TERMS AND CONDITIONS
Welcome to www.paylesssolutions.com, a website owned and operated by Payless Solutions. 

Please read this Terms of Service agreement ('Agreement') carefully before using this website ('Website'). If you do not agree with the terms and conditions contained in this Agreement, please do not use the Website. By completing the registration process on this Website or by downloading mobile content to a mobile device (each a "Download"), you (1) represent that you are at least 13 years of age and, if you are not the subscriber of a participating mobile communications carrier, you have the consent of such subscriber to sign-up for and use Company's Service (as defined in Section 1) on behalf of the subscriber, and (2) agree, on your behalf and on behalf of the subscriber, to be bound by the terms and conditions of this Agreement. In this Agreement, "you" and "your" refer to each customer (including the subscriber of a participating mobile communications carrier on whose behalf you are entering into this Agreement if you are not yourself the subscriber) and any and each of such customer's agents, if any; and "we", "us" and "our" refer collectively to Company. This Agreement explains our obligations to you and your obligations to us under this Agreement. Company reserves all rights to modify, add, remove or otherwise change any portion of these Terms of Service ('Agreement') at any time and at its sole discretion. Please review this Agreement periodically for such changes. Your continued use of the Website subsequent to the posting of changes to this Agreement means that you are in agreement with and have accepted all such changes.
  1. Description of Company's Service. Company provides downloadable mobile entertainment content and information, such as ring tones, wallpapers, games, graphics, news and other information data via the internet, SMS, MMS, WAP, BREW and other means of mobile content delivery to certain compatible mobile devices (collectively, the "Service"). You acknowledge and agree that the Service is for your personal use on the mobile device designated during the Download and that you will not transmit, broadcast, upload to any computer or mobile device, create derivative works of, or make commercial use of the Service, including, but not limited to, any Downloads. You may not, or attempt to (or otherwise authorize, encourage or support others' attempts to) circumvent, re-engineer, decrypt, break or otherwise alter or interfere with the Service, including, but not limited to, any Downloads.

  2. Access to Service, Registration, and Use.
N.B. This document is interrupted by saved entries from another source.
Lemma search_sell_Some b inc stop lv i : book_ok b ->
  scan stop inc (btAscend (SellOrders b)) = Some (lv, i) ->
  stop lv = false /\ exists x, found b inc (put_sell b lv i) asks bids lv i x.
Proof.
  intros [HB HS] H.
  destruct (scan_Some _ _ _ _ _ H) as (L1 & L2 & l1 & x & l2 & HA & Hst & Hl & Hi & Hr & Hx & HF).
  split; [done|]. exists x. destruct (found_at _ _ _ _ _ _ _ _ _ HS HA Hl Hi ltac:(lia)) as (? & ? & ?).
  repeat (split; [done|]). exists (flat L1 ++ l1), (l2 ++ flat L2). unfold asks.
  rewrite HA, flat_app, flat_cons, Hl, <- !app_assoc. repeat (split; [done|]). intros x' Hs Hp.
  destruct (put_resting_spec false _ lv i L1 L2 l1 x l2 x' HS HA Hl Hi Hr Hs Hp) as (Hok & HA' & _).
  cbn. rewrite HA', <- !app_assoc. split; [by split | done].
Qed.

Lemma search_buy_Some b inc stop lv i : book_ok b ->
  scan stop inc (btDescend (BuyOrders b)) = Some (lv, i) ->
  stop lv = false /\ exists x, found b inc (put_buy b lv i) bids asks lv i x.
Proof.
  intros [HB HS] H.
  destruct (scan_Some _ _ _ _ _ H) as (L1 & L2 & l1 & x & l2 & HA & Hst & Hl & Hi & Hr & Hx & HF).
  assert (HA2 : btAscend (BuyOrders b) = rev L2 ++ lv :: rev L1).
  { rewrite <- (rev_involutive (btAscend (BuyOrders b))), <- btDescend_rev, HA, rev_app_distr. cbn.
    by rewrite <- app_assoc. }
  split; [done|]. exists x. destruct (found_at _ _ _ _ _ _ _ _ _ HB HA2 Hl Hi ltac:(lia)) as (? & ? & ?).
  repeat (split; [done|]). exists (flat L1 ++ l1), (l2 ++ flat L2). unfold bids.
  rewrite HA, flat_app, flat_cons, Hl, <- !app_assoc. repeat (split; [done|]). intros x' Hs Hp.
  destruct (put_resting_spec true _ lv i _ _ l1 x l2 x' HB HA2 Hl Hi Hr Hs Hp) as (Hok & _ & HD').
  cbn. rewrite HD', !rev_involutive, <- !app_assoc. split; [by split | done].
Qed.

(** Nothing found: everything within the price limit is the user's own. *)
Lemma search_sell_None b inc : book_ok b -> bestMatchableSellOrder b inc = None ->
  Forall (fun y => dval (o_Price inc) < dval (o_Price y) \/ isSelfTrade inc y = true)%Q (asks b).
Proof.
  intros [_ [Hbt HL]] H. pose proof (bt_ascending _ _ Hbt) as Hasc.
  destruct (scan_None _ _ _ H) as (L1 & L2 & HA & HF & Hst). unfold asks. rewrite HA in *.
  rewrite flat_app. apply Forall_app. split; [eapply Forall_impl; [exact HF|]; by right|].
  destruct L2 as [|l L2]; [constructor|]. apply LessThan_true in Hst.
  destruct (ascending_price_split _ _ _ Hasc) as [_ P2]. apply Forall_app in HL as [_ HL].
  eapply Forall_impl; [apply (flat_price_gt false (l :: L2) (dval (o_Price inc))); [done|]|by left].
  constructor; [done|]. eapply Forall_impl; [exact P2|]. intros k Hk. cbn in Hk |- *. lra.
Qed.

Lemma search_buy_None b inc : book_ok b -> bestMatchableBuyOrder b inc = None ->
  Forall (fun y => dval (o_Price y) < dval (o_Price inc) \/ isSelfTrade inc y = true)%Q (bids b).
Proof.
  intros [[Hbt HL] _] H. pose proof (bt_ascending _ _ Hbt) as Hasc.
  destruct (scan_None _ _ _ H) as (L1 & L2 & HA & HF & Hst). unfold bids. rewrite HA.
  rewrite flat_app. apply Forall_app. split; [eapply Forall_impl; [exact HF|]; by right|].
  destruct L2 as [|l L2]; [constructor|]. apply LessThan_true in Hst.
  assert (HA2 : btAscend (BuyOrders b) = rev L2 ++ l :: rev L1).
  { rewrite <- (rev_involutive (btAscend (BuyOrders b))), <- btDescend_rev, HA, rev_app_distr. cbn.
    by rewrite <- app_assoc. }
  rewrite HA2 in *. destruct (ascending_price_split _ _ _ Hasc) as [P1 _].
  rewrite Forall_app, Forall_cons in HL. destruct HL as (HL1 & Hl & _).
  eapply Forall_impl; [apply (flat_price_lt true (l :: L2) (dval (o_Price inc)))|by left].
  - constructor; [done|]. apply Forall_rev in HL1. by rewrite rev_involutive in HL1.
  - constructor; [done|]. apply Forall_rev in P1. rewrite rev_involutive in P1.
    eapply Forall_impl; [exact P1|]. intros k Hk. cbn in Hk |- *. lra.
Qed.

Lemma search_market_None inc ls : scan (fun _ => false) inc ls = None ->
  Forall (fun y => isSelfTrade inc y = true) (flat ls).
Proof.
  intros H. destruct (scan_None _ _ _ H) as (L1 & [|l L2] & -> & HF & Hst); [|done].
  by rewrite app_nil_r.
Qed.
End Views.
    1. Your right to access and use the Services is strictly limited to your personal, non-commercial use on a mobile communications device designated at the time of your registration with Company, and this right is not transferable by you to any other person or entity. You are only entitled to access and use the Website and the Services for lawful purposes and pursuant to the terms and conditions of this Agreement.
    2. If you opt to register for the Service on our Website, you agree to: (i) complete the registration form truthfully, accurately and completely (collectively "Registration Data"); and (ii) maintain and promptly update the Registration Data to keep it true, accurate, current and complete. If Company has reasonable grounds to suspect that the Registration Data is untrue, inaccurate or incomplete, Company has the right to suspend or terminate your account and refuse any and all current or future use of the Service or any portion thereof. You acknowledge and agree that we may rely on the Registration Data to send you important information and notices regarding your account and our Services and, furthermore, that we shall have no liability associated with or arising from your failure to maintain accurate Registration Data, including, but not limited to, your failure to receive critical information about your account or the Service. You further agree that we, either directly or indirectly via third-party service providers, are authorized to verify such Registration Data.
    3. If you opt to register for the Service on our Website, you (i) may be required to establish an account and obtain a username and password; (ii) authorize us to process any and all account transactions initiated through the use of your username and password; (ii) will be solely responsible for maintaining the confidentiality of your username and password; (iii) will immediately notify us of any unauthorized use of your username and password; (iv) acknowledge and agree that you are solely responsible for any ad all unauthorized activities, charges and/or liabilities made through the use of your username and password; (iv) acknowledge and agree that Company will not be liable under any circumstances and for any reasons for the unauthorized use or misuse of your username and/or password. Company may need and reserves the right to change usernames allocated to certain of its Services, in which event, you will be promptly informed in writing of such change.
    4. Under certain circumstances, Company may provide you with access to some Services without you requiring you to register as a user (e.g., sign-up via SMS), in which case, your identification will be based on your mobile telephone number and any other reasonable means of identification that we deem appropriate.
    5. You are responsible for having and maintaining a subscription with a participating carrier or to otherwise have access to a mobile communications network for which Company makes the Service available as well as any carrier services necessary to download content and are responsible for the payment of any and all service fees associated with any such access. In addition, you must provide all equipment and software necessary to connect to the Service, including, but not limited to, a mobile hand set or other mobile access device that is in working order and suitable for use in connection with the Service. You are responsible for ensuring that your equipment and/or software do not disturb or interfere with Company's operations. Any equipment or software causing interference shall be immediately disconnected from the Service and Company shall have the right to immediately terminate this Agreement. If any upgrade in or to the Service requires changes in your equipment or software, you must effect these changes at your own expense. Unless explicitly stated otherwise, any new or additional features that augment or enhance the current Service, including the release of new products and services, shall be subject to the terms and conditions of this Agreement.
    6. As part of its Service, Company may offer a bundle of credits for a defined number of individual Downloads on a renewable subscription basis depending on the Company's subscription plan that you select of the plans offered by Company (each a "Subscription Plan"). To view the Subscription Plans the Company is offering to its customers, call us at (888) 310-2455 or e-mail us at info@paylesssolutions.com. The details of each Subscription Plan are incorporated into and made a part of this Agreement by this reference.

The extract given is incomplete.